Quercus acusa IKEA de querer construir em solos da Reserva Agrícola Nacional


 

Lusa/AO Online   Nacional   4 de Jan de 2010, 11:33

A associação ambientalista Quercus acusou hoje o gigante imobiliário sueco Ikea de querer construir uma nova loja no Algarve em solos classificados como Reserva Agrícola Nacional (RAN) e pede à CCDR/Algarve para "defender o ordenamento do território".

"A Quercus teve conhecimento que a IKEA Portugal pretende construir uma nova loja no Algarve, tendo a empresa imobiliária (IMO 224 - Investimentos Imobiliários SA.) promovido a compra de cerca de 40 hectares de terrenos, em solos da RAN, no sítio de Alfarrobeira, próximo da Via do Infante", lê-se num comunicado divulgado hoje pela Associação Nacional de Conservação da Natureza.

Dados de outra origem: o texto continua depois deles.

Lemma rows_sane height k (n m : nat) tx ins ins' outs txid single :
  length ins = n → length outs = m → len txid = 32 →
  tr_height tx = height → tr_tx_index tx = k → tr_txid tx = txid →
  tr_input_count tx = Z.of_nat n → tr_output_count tx = Z.of_nat m →
  is_u32 (tr_input_count tx) → is_u32 (tr_output_count tx) →
  (single = true → Z.of_nat n = 1) →
  (∀ j i, ins !! j = Some i → input_sane height k single (0 + Z.of_nat j) i) →
  Forall2 same_input ins ins' →
  (∀ j o, outs !! j = Some o → output_sane height k (0 + Z.of_nat j) o) →
  tx_sane height k (tx, set_ir_txid txid <$> ins', set_or_txid txid <$> outs).
Proof.
  intros Hn Hm Ht Hh Hk Hid Hi Ho Hic Hoc Hs Hins Hsame Houts. unfold tx_sane.
  pose proof (Forall2_length _ _ _ Hsame) as Hl.
  rewrite !len_fmap. unfold len at 2 3. rewrite <-Hl, Hn, Hm.
  split_and!; try congruence.
  - intros j i Hj. rewrite list_lookup_fmap in Hj.
    destruct (ins' !! j) as [i'|] eqn:Hj'; simplify_eq/=.
    destruct (Forall2_lookup_r _ _ _ _ _ Hsame Hj') as (i0 & Hi0 & x & y & ->).
    destruct (Hins j i0 Hi0) as (? & ? & ? & ? & ? & Hc); simpl.
    split_and!; try done. intros Hcb. destruct (Hc Hcb) as (Hsing & ? & ?).
    specialize (Hs Hsing). unfold len. split_and!; try done; lia.
  - intros j o Hj. rewrite list_lookup_fmap in Hj.
    destruct (outs !! j) as [o'|] eqn:Hj'; simplify_eq/=.
    destruct (Houts j o' Hj') as (? & ? & ? & ? & ? & ?); simpl.
    split_and!; try done; lia.
Qed.

Lemma parse_tx_outcome block height k c :
  cursor_ok c → data c = block → tx_outcome block height k (parse_tx block height k c).
Proof.
  intros Hc Hd. unfold parse_tx. rewrite run_gets.
  eapply runs_step; [apply runs_map_err, runs_i32|done| |done]. intros v c1 Hd1 Hp1 Hc1 _.
  eapply runs_step; [apply runs_map_err, runs_u8|done| |done]. intros mk c2 Hd2 Hp2 Hc2 _.
  eapply runs_step; [apply runs_input_count|done| |done]. intros n c3 Hd3 Hp3 Hc3 Hn.
  rewrite u32_small by done.
  eapply runs_step; [apply runs_for_collect, runs_input|done| |done].
  intros ins c4 Hd4 Hp4 Hc4 [Hli Hins].
  eapply runs_step; [apply runs_count0|done| |done]. intros m c5 Hd5 Hp5 Hc5 Hm.
  cbv beta in Hm. rewrite u32_small by (unfold MAX_ITEMS in Hm; lia).
  eapply runs_step; [apply runs_for_collect, runs_output|done| |done].
  intros outs c6 Hd6 Hp6 Hc6 [Hlo Houts]. rewrite run_gets.
  eapply runs_step; [apply runs_witness_pass|done| |done].
  intros ins' c7 Hd7 Hp7 Hc7 Hsame.
  eapply runs_step; [apply runs_map_err, runs_u32|done| |done].
  intros l c8 Hd8 Hp8 Hc8 _. rewrite run_gets.
  destruct (compute_txid_ok block (bool_decide (mk = x00)) (pos c) (pos c6) (pos c8))
    as (txid & Htx & Hl32); [unfold cursor_ok in *|..].
  { lia. } { case_bool_decide; lia. } { intros Hb. rewrite Hb in *. lia. }
  { lia. } { unfold cursor_ok in Hc8. replace block with (data c8) by congruence. lia. }
  rewrite Htx. m_unfold. unfold tx_outcome. split_and!; [congruence|done|].
  unfold is_u32 in Hn.
  apply (rows_sane _ _ (Z.to_nat n) (Z.to_nat m) _ ins _ _ _ (n =? 1)); simpl;
    rewrite ?u32_small by (unfold MAX_ITEMS in *; lia); try done;
    unfold is_u32, MAX_ITEMS in *; lia.
Qed.

(** ** The transaction loop *)

Definition acc_sane (height : Z) (rows : list (TxRow * list InputRow * list OutputRow))
    (acc : BlockAcc) : Prop :=
  a_txs acc = (λ r, r.1.1) <$> rows ∧ a_inputs acc = mjoin ((λ r, r.1.2) <$> rows) ∧
  a_outputs acc = mjoin ((λ r, r.2) <$> rows) ∧
  ∀ j r, rows !! j = Some r → tx_sane height (Z.of_nat j) r.

Lemma acc_sane_snoc height rows acc r cb w :
  acc_sane height rows acc → tx_sane height (len rows) r →
  acc_sane height (rows ++ [r])
    (mkAcc (a_txs acc ++ [r.1.1]) (a_inputs acc ++ r.1.2) (a_outputs acc ++ r.2) cb w).
Proof.
  intros (Ht & Hi & Ho & Hs) Hr. unfold acc_sane; cbn [a_txs a_inputs a_outputs].
  rewrite !fmap_app, !join_app, Ht, Hi, Ho. simpl. rewrite !app_nil_r.
  split_and!; try done. intros j x [Hj|[Hl Hx]]%lookup_app_Some; [by apply Hs|].
  apply list_lookup_singleton_Some in Hx as [Hz <-].
  replace (Z.of_nat j) with (len rows) by (unfold len; lia). done.
Qed.

Lemma parse_txs_outcome block height n rows acc c :
  cursor_ok c → data c = block → acc_sane height rows acc →
  match parse_txs block height n (len rows) acc c with
  | (Ok acc', c') => data c' = block ∧ cursor_ok c' ∧
      ∃ rows', length rows' = (length rows + n)%nat ∧ acc_sane height rows' acc'
  | (Err _, _) => True
  | (Panic, _) => False
  end.
Proof.
  revert rows acc c. induction n as [|n IH]; intros rows acc c Hc Hd Ha; cbn [parse_txs].
  { simpl. split_and!; try done. exists rows. split; [lia|done]. }
  pose proof (parse_tx_outcome block height (len rows) c Hc Hd) as Ho.
  unfold mbind, M_bind. destruct (parse_tx _ _ _ c) as [[[[tx ins] outs]|e|] c']; [|done|done].
  destruct Ho as (Hd' & Hc' & Hs).
  pose proof (acc_sane_snoc height rows acc (tx, ins, outs)
    (if len rows =? 0 then sum_values outs else a_coinbase_value acc)
    (u64 (a_tx_weight_sum acc + tr_weight tx)) Ha Hs) as Ha'.
  specialize (IH (rows ++ [(tx, ins, outs)]) _ c' Hc' Hd' Ha').
  rewrite len_app in IH. cbn [fst snd] in IH.
  change (len [_]) with 1 in IH.
  destruct (parse_txs _ _ n _ _ c') as [[acc'|e|] c'']; [|done|done].
  destruct IH as (? & ? & rows' & Hl & ?). split_and!; try done. exists rows'.
  rewrite length_app in Hl. simpl in Hl. split; [lia|done].
Qed.

Lemma parse_block_outcome payload height hash h :
  match parse_block_full payload height hash h with
  | Ok fb => 81 ≤ len payload ∧ len (txs fb) = br_tx_count (block_row fb) ∧ len (txs fb) ≤ MAX_ITEMS ∧
      ∃ rows, txs fb = (λ r, r.1.1) <$> rows ∧ inputs fb = mjoin ((λ r, r.1.2) <$> rows) ∧
        outputs fb = mjoin ((λ r, r.2) <$> rows) ∧
        ∀ k r, rows !! k = Some r → tx_sane height (Z.of_nat k) r
  | Err _ => True
  | Panic => False
  end.
Proof.
  unfold parse_block_full, parse_block_body, new.
  assert (cursor_ok (mkCursor payload 0)) as Hc.
  { unfold cursor_ok; simpl. pose proof (len_nonneg payload). lia. }
  set (Post := λ r : Res TxParseError FullBlock * Cursor, match r.1 with
    | Ok fb => 81 ≤ len payload ∧ len (txs fb) = br_tx_count (block_row fb) ∧ len (txs fb) ≤ MAX_ITEMS ∧
      ∃ rows, txs fb = (λ r, r.1.1) <$> rows ∧ inputs fb = mjoin ((λ r, r.1.2) <$> rows) ∧
        outputs fb = mjoin ((λ r, r.2) <$> rows) ∧
        ∀ k r, rows !! k = Some r → tx_sane height (Z.of_nat k) r
    | Err _ => True | Panic => False end).
  match goal with |- match fst ?x with _ => _ end => change (Post x) end.
  eapply runs_step; [by apply runs_map_err, (runs_skip 80)|done| |done].
  intros [] c1 Hd1 Hp1 Hc1 _.
  eapply runs_step; [apply runs_map_err, runs_count|done| |done].
  intros n c2 Hd2 Hp2 Hc2 Hn. cbv beta in Hn.
  assert (81 ≤ len payload) as H81.
  { unfold cursor_ok in Hc2. rewrite Hd2, Hd1 in Hc2. simpl in *. lia. }
  rewrite u32_small by (unfold MAX_ITEMS in Hn; lia).
  pose proof (parse_txs_outcome payload height (Z.to_nat n) [] (mkAcc [] [] [] 0 0) c2 Hc2
    ltac:(rewrite Hd2, Hd1; done) ltac:(by split_and!; try done; intros [])) as Ho.
  unfold mbind, M_bind. change (len []) with 0 in Ho.
  destruct (parse_txs _ _ _ 0 _ c2) as [[acc|e|] c3].
  - destruct Ho as (_ & _ & rows & Hl & Hs).
    case_match eqn:Hne; [done|]. unfold Post; simpl.
    split_and!; [done|unfold MAX_ITEMS in Hn; lia|unfold MAX_ITEMS in *; lia|]. exists rows. apply Hs.
  - done.
  - done.
Qed.
End safety.

(** ** Lemmas: a serialized block *)

Section wire.
Context {SHA : Sha256} {RIP : Ripemd160}.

No documento a Quercus considera o "investimento do Grupo IKEA importante para a região" mas apela à Comissão de Coordenação e Desenvolvimento Regional (CCDR) do Algarve para que "defenda o ordenamento do território".

"Apesar do IKEA Portugal ter já entregue um pedido de viabilidade na CCDR do Algarve para terrenos condicionados no concelho de Loulé, a Quercus espera que as entidades públicas competentes não permitam a desafectação dos solos da RAN, nem promovam a alteração do Plano Director Municipal de Loulé para favorecer um interesse privado, sem que tenham sido estudadas alternativas de localização".

A Quercus sugere ao Grupo IKEA para não insistir na construção de infra-estruturas em áreas condicionadas, "quando existem alternativas que deviam ser ponderadas na selecção de locais para investimento".

A 10 de Dezembro do ano passado, a cadeia sueca IKEA anunciou que pretendia abrir uma loja e um centro comercial Inter IKEA em Loulé, Algarve, um investimento no valor superior a 200 milhões de euros que permitirá criar 3000 postos de trabalho directo.